A skyscraper in southwest China that boasts what its owner calls the world's largest man-made waterfall has become the latest example of over-the-top architecture to draw national ridicule.
The tower in the city of Guiyang was built with a spectacular 108-metre cascade tumbling down its face -- but cash flow could prove a problem for the ostentatious design.
Although the Liebian International Building is not yet finished, the water feature was completed two years ago.
However it has only been turned on six times, with the owners blaming the high cost -- 800 yuan ($120) per hour -- of pumping water to the top of the 121-metre-high structure.
Constructed by the Ludi Industry Group, the building will house a shopping mall, offices and a luxury hotel.

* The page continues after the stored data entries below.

Lemma finalize_path_eq h h1 txs ts this p s :
  indexed h ts this -> whitelisted h h1 txs ts ->
  is_Some (merge_deltas h (survivors h txs ts p)) ->
  (forall l, l ∈ pathregion this p -> heap_of s !! l = h1 !! l) ->
  exists h', finalize_path this p s = Ret (tt, with_heap h' s) /\
    forall l, h' !! l = if decide (l ∈ pathregion this p)
                        then finalized_cell h txs ts l else heap_of s !! l.
Proof.
  intros Hx Hw [m Hm] Hag. rewrite (pathregion_eq _ _ _ _ Hx) in *.
  pose proof (ix_nodup _ _ _ Hx) as Hnd. pose proof (ix_live _ _ _ Hx) as Hlive.
  pose proof (group_after_whitelist _ _ _ _ _ _ Hw Hag) as Hcell.
  destruct (kept_after_whitelist _ _ _ _ _ Hlive Hcell) as (Hv & Hsurv & Hsame).
  assert (Hrun : exists m', finalize_path this p s = Ret (tt, with_heap m' s) /\
    merge_deltas (heap_of s) (survivors h txs ts p) = Some m').
  { unfold finalize_path. fold (pathregion this p). rewrite (pathregion_eq _ _ _ _ Hx).
    unfold gbind at 1. rewrite deref_all_valid, Hsurv by done.
    pose proof (merge_deltas_local (heap_of s) h (survivors h txs ts p)
      (survivors_NoDup _ _ _ _ Hnd) Hsame) as Hloc. rewrite Hm in Hloc.
    destruct (merge_deltas (heap_of s) (survivors h txs ts p)) as [m'|] eqn:Em'; [|done].
    exists m'. split; [|done].
    destruct (Nat.ltb_spec 0 (length (survivors h txs ts p))) as [Hlt|Hlt].
    - unfold gbind. rewrite Finalize_eq, Em'; [done| |by apply survivors_NoDup].
      intros l Hl. destruct (survivors_live h txs ts p Hlive l Hl) as (c & q & Hc & Hq).
      exists c, q. by rewrite (Hsame l Hl).
    - destruct (survivors h txs ts p); simpl in Hlt; [|lia].
      unfold merge_deltas in Em'. cbn in Em'. injection Em' as <-.
      unfold gret. by rewrite with_heap_heap. }
  destruct Hrun as (m' & Hrun & Em'). exists m'. split; [done|]. intros l.
  pose proof (merge_deltas_local (heap_of s) h _ (survivors_NoDup h txs ts p Hnd) Hsame) as Hloc.
  rewrite Hm, Em' in Hloc.
  case_decide as Hl.
  - pose proof Hl as [Hi Hp]%in_group. unfold finalized_cell. rewrite Hp, Hm.
    destruct (rejected h txs l) eqn:Hr.
    + rewrite (merge_deltas_frame (heap_of s) (survivors h txs ts p) m' l); [| |done|].
      * by rewrite (Hcell l Hl), Hr.
      * by apply survivors_NoDup.
      * rewrite in_survivors. intros [_ Hf]. congruence.
    + apply Hloc. by apply in_survivors.
  - apply (merge_deltas_frame (heap_of s) (survivors h txs ts p)); [by apply survivors_NoDup|done|].
    rewrite in_survivors. intros [Hg _]. by apply Hl, in_group.
Qed.

Definition cleared this : StateCommitter crdt :=
  MkStateCommitter (readonlyStore this) (writers this) (syncWriters this)
    (asyncWriters this) ∅ ∅ (pathStore this).

(** The loop over the paths, for any order of the keys of the index. *)
Lemma finalize_paths_eq h h1 txs ts this ks s :
  indexed h ts this -> whitelisted h h1 txs ts -> deltas_apply h txs ts ->
  Permutation ks (map fst (map_to_list (byPath this))) -> heap_of s = h1 ->
  exists h', gforeach (finalize_path this) ks s = Ret (tt, with_heap h' s) /\
    forall l, h' !! l = if decide (l ∈ ts) then finalized_cell h txs ts l else h !! l.
Proof.
  intros Hx Hw Hda Hks Hs.
  assert (Hkeys : forall p, p ∈ ks <-> is_Some (byPath this !! p)).
  { intros p. rewrite Hks, <- (order_elem (byPath this)). by rewrite order_perm. }
  destruct (gforeach_regions (finalize_path this) (pathregion this) h1
    (finalized_cell h txs ts) ks s) as (h' & E & Hin & Hout).
  - rewrite Hks. apply NoDup_fst_map_to_list.
  - intros p q l _ _. rewrite !(pathregion_eq _ _ _ _ Hx), !in_group.
    intros [_ Hp] [_ Hq]. congruence.
  - intros p s1 _ Hag. by apply (finalize_path_eq h h1).
  - intros p l _ _. by rewrite Hs.
  - exists h'. split; [exact E|]. intros l. case_decide as Hl.
    + destruct (ix_live _ _ _ Hx l Hl) as (c & p & Hc & Hp).
      assert (Hr : l ∈ pathregion this p).
      { rewrite (pathregion_eq _ _ _ _ Hx). apply in_group. split; [done|].
        unfold path_at. by rewrite (cell_at_eq _ _ _ Hc). }
      apply (Hin p l); [|done]. apply Hkeys.
      rewrite (ix_path _ _ _ Hx). rewrite (pathregion_eq _ _ _ _ Hx) in Hr.
      by eapply nonempty_is_Some.
    + rewrite Hout, Hs, (Hw l), decide_False; [done|by intros [? _]|].
      intros p _. rewrite (pathregion_eq _ _ _ _ Hx), in_group. by intros [? _].
Qed.

Lemma Committer_Finalize_eq txs ts this s :
  indexed (heap_of s) ts this -> deltas_apply (heap_of s) txs ts ->
  exists h', Finalize txs this s = Ret (cleared this, with_heap h' s) /\
    forall l, h' !! l = if decide (l ∈ ts) then finalized_cell (heap_of s) txs ts l
                        else heap_of s !! l.
Proof.
  intros Hx Hda. destruct (whitelist_eq txs ts this s Hx) as (h1 & E1 & Hw).
  destruct (finalize_paths_eq (heap_of s) h1 txs ts this (idx_order (byPath this))
    (with_heap h1 s)) as (h' & E2 & Hh'); [done|done|done|by rewrite order_perm|
    by rewrite heap_with_heap|].
  exists h'. split; [|done]. rewrite with_heap_twice in E2.
  unfold Finalize. apply gbind_ret. exists tt, (with_heap h1 s). split; [exact E1|].
  apply gbind_ret. exists tt, (with_heap h' s). split; [exact E2|]. done.
Qed.

Lemma winner_in h txs ts p l : winner h txs ts p = Some l -> l ∈ survivors h txs ts p.
Proof. intros Hw%head_Some_elem_of. by rewrite order_of_perm in Hw. Qed.

Definition is_winner h txs ts (l : loc) : bool :=
  bool_decide (path_at h l ≫= winner h txs ts = Some l).

Lemma finalized_path h txs ts l :
  live h ts -> NoDup ts -> deltas_apply h txs ts -> l ∈ ts ->
  (GetPath <$> finalized_cell h txs ts l) =
    Some (if is_winner h txs ts l then path_at h l else None).
Proof.
  intros Hlive Hnd Hda Hi. destruct (Hlive l Hi) as (c & p & Hc & Hp).
  assert (Hpa : path_at h l = Some p) by (unfold path_at; by rewrite (cell_at_eq _ _ _ Hc)).
  unfold finalized_cell, is_winner, winner. rewrite Hpa. cbn [mbind option_bind].
  pose proof (survivors_NoDup h txs ts p Hnd) as Hnds.
  pose proof (order_of_perm h (survivors h txs ts p)) as Hperm.
  destruct (Hda p) as [m Hm]. rewrite Hm.
  destruct (rejected h txs l) eqn:Hr.
  - rewrite Hc, bool_decide_false; [by simpl; rewrite SetPath_path|].
    intros Hw%winner_in. apply in_survivors in Hw as [_ Hf]. congruence.
  - assert (Hin : l ∈ order_of h (survivors h txs ts p))
      by (rewrite Hperm, in_survivors; done).
    unfold merge_deltas in Hm. rewrite <- Hperm in Hnds.
    destruct (order_of h (survivors h txs ts p)) as [|l0 rest] eqn:Eo; [by apply elem_of_nil in Hin|].
    destruct (ApplyDelta _ _) as [c0|] eqn:Ea; [|done]. injection Hm as <-. cbn [head].
    apply NoDup_cons in Hnds as [Hl0 Hnds]. rewrite alter_all_lookup by done.
    apply elem_of_cons in Hin as [->|Hin].
    + rewrite decide_False, lookup_insert_eq by done. rewrite bool_decide_true by done. simpl.
      apply ApplyDelta_path in Ea. rewrite Ea. f_equal. by fold (path_at h l0).
    + rewrite decide_True by done. rewrite bool_decide_false by (intros Heq; by simplify_eq).
      rewrite lookup_insert_ne by (by intros ->). rewrite Hc. simpl. by rewrite SetPath_path.
Qed.

Lemma finalized_group h h' txs ts p :
  live h ts -> NoDup ts -> deltas_apply h txs ts ->
  (forall l, h' !! l = if decide (l ∈ ts) then finalized_cell h txs ts l else h !! l) ->
  group h' ts p = option_list (winner h txs ts p).
Proof.
  intros Hlive Hnd Hda Hh'.
  assert (Hpath : forall l, l ∈ ts -> path_at h' l =
    if is_winner h txs ts l then path_at h l else None).
  { intros l Hl. pose proof (finalized_path _ txs ts l Hlive Hnd Hda Hl) as Hf.
    specialize (Hh' l). rewrite decide_True in Hh' by done. rewrite <- Hh' in Hf.
    destruct (h' !! l) as [c|] eqn:Hc; [|done]. simpl in Hf. injection Hf as Hf.
    rewrite <- Hf. unfold path_at. by rewrite (cell_at_eq _ _ _ Hc). }
  destruct (winner h txs ts p) as [w|] eqn:Hw; simpl.
  - pose proof (winner_in _ _ _ _ _ Hw) as Hin. apply in_survivors in Hin as [[Hin Hp] _].
    apply filter_unique; [done|done|]. intros l Hl. rewrite bool_decide_eq_true, (Hpath l Hl).
    split.
    + unfold is_winner. case_bool_decide as Hd; [|done]. intros Hlp.
      rewrite Hlp in Hd. cbn in Hd. congruence.
    + intros ->. unfold is_winner. rewrite Hp. cbn. by rewrite bool_decide_true.
  - apply filter_none. intros l Hl. apply bool_decide_eq_false. rewrite (Hpath l Hl).
    unfold is_winner. case_bool_decide as Hd; [|done]. intros Hlp.
    rewrite Hlp in Hd. cbn in Hd. congruence.
Qed.

(** C12: after [Finalize] each path keeps exactly one of the imported
    transitions, the first one in the SYSTEM-then-transaction order among
    those the whitelist accepts, and none when all were rejected; the indexes
    are empty again and cells that were not imported are untouched. *)
Theorem Finalize_one_per_path txs ts this s :
  indexed (heap_of s) ts this -> deltas_apply (heap_of s) txs ts ->
  exists h', Finalize txs this s = Ret (cleared this, with_heap h' s) /\
    (forall p, group h' ts p = option_list (winner (heap_of s) txs ts p)) /\
    (forall l, l ∉ ts -> h' !! l = heap_of s !! l).
Proof.
  intros Hx Hda. destruct (Committer_Finalize_eq txs ts this s Hx Hda) as (h' & E & Hh').
  pose proof (ix_live _ _ _ Hx) as Hlive. pose proof (ix_nodup _ _ _ Hx) as Hnd.
  exists h'. split; [done|]. split; [|intros l Hl; by rewrite Hh', decide_False].
  intros p. by apply finalized_group.
Qed.

(** The transition a path ends up with. *)
Definition merged_cell h txs ts (p : string) : option cell :=
  match order_of h (survivors h txs ts p) with
  | [] => None
  | l0 :: rest => ApplyDelta (cell_at h l0) (map (cell_at h) rest)
  end.

(** What each imported cell is after [Finalize]: an erased one keeps its
    content, the first of a path has the merged content. *)
Lemma finalized_cases h h' txs ts l :
  live h ts -> NoDup ts -> deltas_apply h txs ts ->
  (forall l, h' !! l = if decide (l ∈ ts) then finalized_cell h txs ts l else h !! l) ->
  l ∈ ts ->
  h' !! l = SetPath None <$> h !! l \/
  exists p, winner h txs ts p = Some l /\ h' !! l = merged_cell h txs ts p.
Proof.
  intros Hlive Hnd Hda Hh' Hl. rewrite Hh', decide_True by done. unfold finalized_cell.
  destruct (rejected h txs l) eqn:Hr; [by left|].
  destruct (Hlive l Hl) as (c & p & Hc & Hp).
  assert (Hpa : path_at h l = Some p) by (unfold path_at; by rewrite (cell_at_eq _ _ _ Hc)).
  rewrite Hpa. destruct (Hda p) as [m Hm]. rewrite Hm.
  pose proof (order_of_perm h (survivors h txs ts p)) as Hperm.
  assert (Hin : l ∈ order_of h (survivors h txs ts p)) by (rewrite Hperm, in_survivors; done).
  pose proof (survivors_NoDup h txs ts p Hnd) as Hnds. rewrite <- Hperm in Hnds.
  unfold merge_deltas in Hm.
  destruct (order_of h (survivors h txs ts p)) as [|l0 rest] eqn:Ho; [by apply elem_of_nil in Hin|].
  destruct (ApplyDelta _ _) as [c0|] eqn:Ea; [|done]. injection Hm as <-.
  apply NoDup_cons in Hnds as [Hl0 Hnds]. rewrite alter_all_lookup by done.
  apply elem_of_cons in Hin as [->|Hin].
  - right. exists p. unfold winner, merged_cell. rewrite Ho, decide_False by done.
    split; [done|]. by rewrite lookup_insert_eq.
  - left. rewrite decide_True, lookup_insert_ne by (done || (by intros ->)). done.
Qed.

Lemma winner_merged h h' txs ts p l :
  live h ts -> NoDup ts -> deltas_apply h txs ts ->
  (forall l, h' !! l = if decide (l ∈ ts) then finalized_cell h txs ts l else h !! l) ->
  winner h txs ts p = Some l -> h' !! l = merged_cell h txs ts p.
Proof.
  intros Hlive Hnd Hda Hh' Hw. pose proof (winner_in _ _ _ _ _ Hw) as Hin.
  apply in_survivors in Hin as ([Hin Hpath] & Hr).
  rewrite Hh', decide_True by done. unfold finalized_cell. rewrite Hr, Hpath.
  destruct (Hda p) as [m Hm]. rewrite Hm. unfold winner in Hw. unfold merge_deltas in Hm.
  unfold merged_cell. pose proof (order_of_perm h (survivors h txs ts p)) as Hp.
  assert (Hnds : NoDup (order_of h (survivors h txs ts p)))
    by (rewrite Hp; by apply survivors_NoDup).
  destruct (order_of _ _) as [|l0 rest]; [done|]. injection Hw as ->.
  destruct (ApplyDelta _ _) as [c0|]; [|done]. injection Hm as <-.
  apply NoDup_cons in Hnds as [Hl0 Hnd'].
  by rewrite alter_all_lookup, decide_False, lookup_insert_eq.
Qed.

Its signature artificial waterfall uses runoff, rainwater and groundwater collected in giant underground tanks.
The company says the feature pays homage to the local region's rugged nature, but Chinese netizens have mocked the project as a waste of money.
"If they could just turn it on once every few months, the company would save on cleaning windows," one user wrote on China's Twitter-like social network Weibo.
China's rapid economic growth has been accompanied by a construction boom, often including outlandish buildings that are criticised as a waste of public or shareholder funds.
The Beijing headquarters of state broadcaster China Central Television features a futuristic design now nicknamed "The Big Underpants" due to its resemblance to a giant pelvis.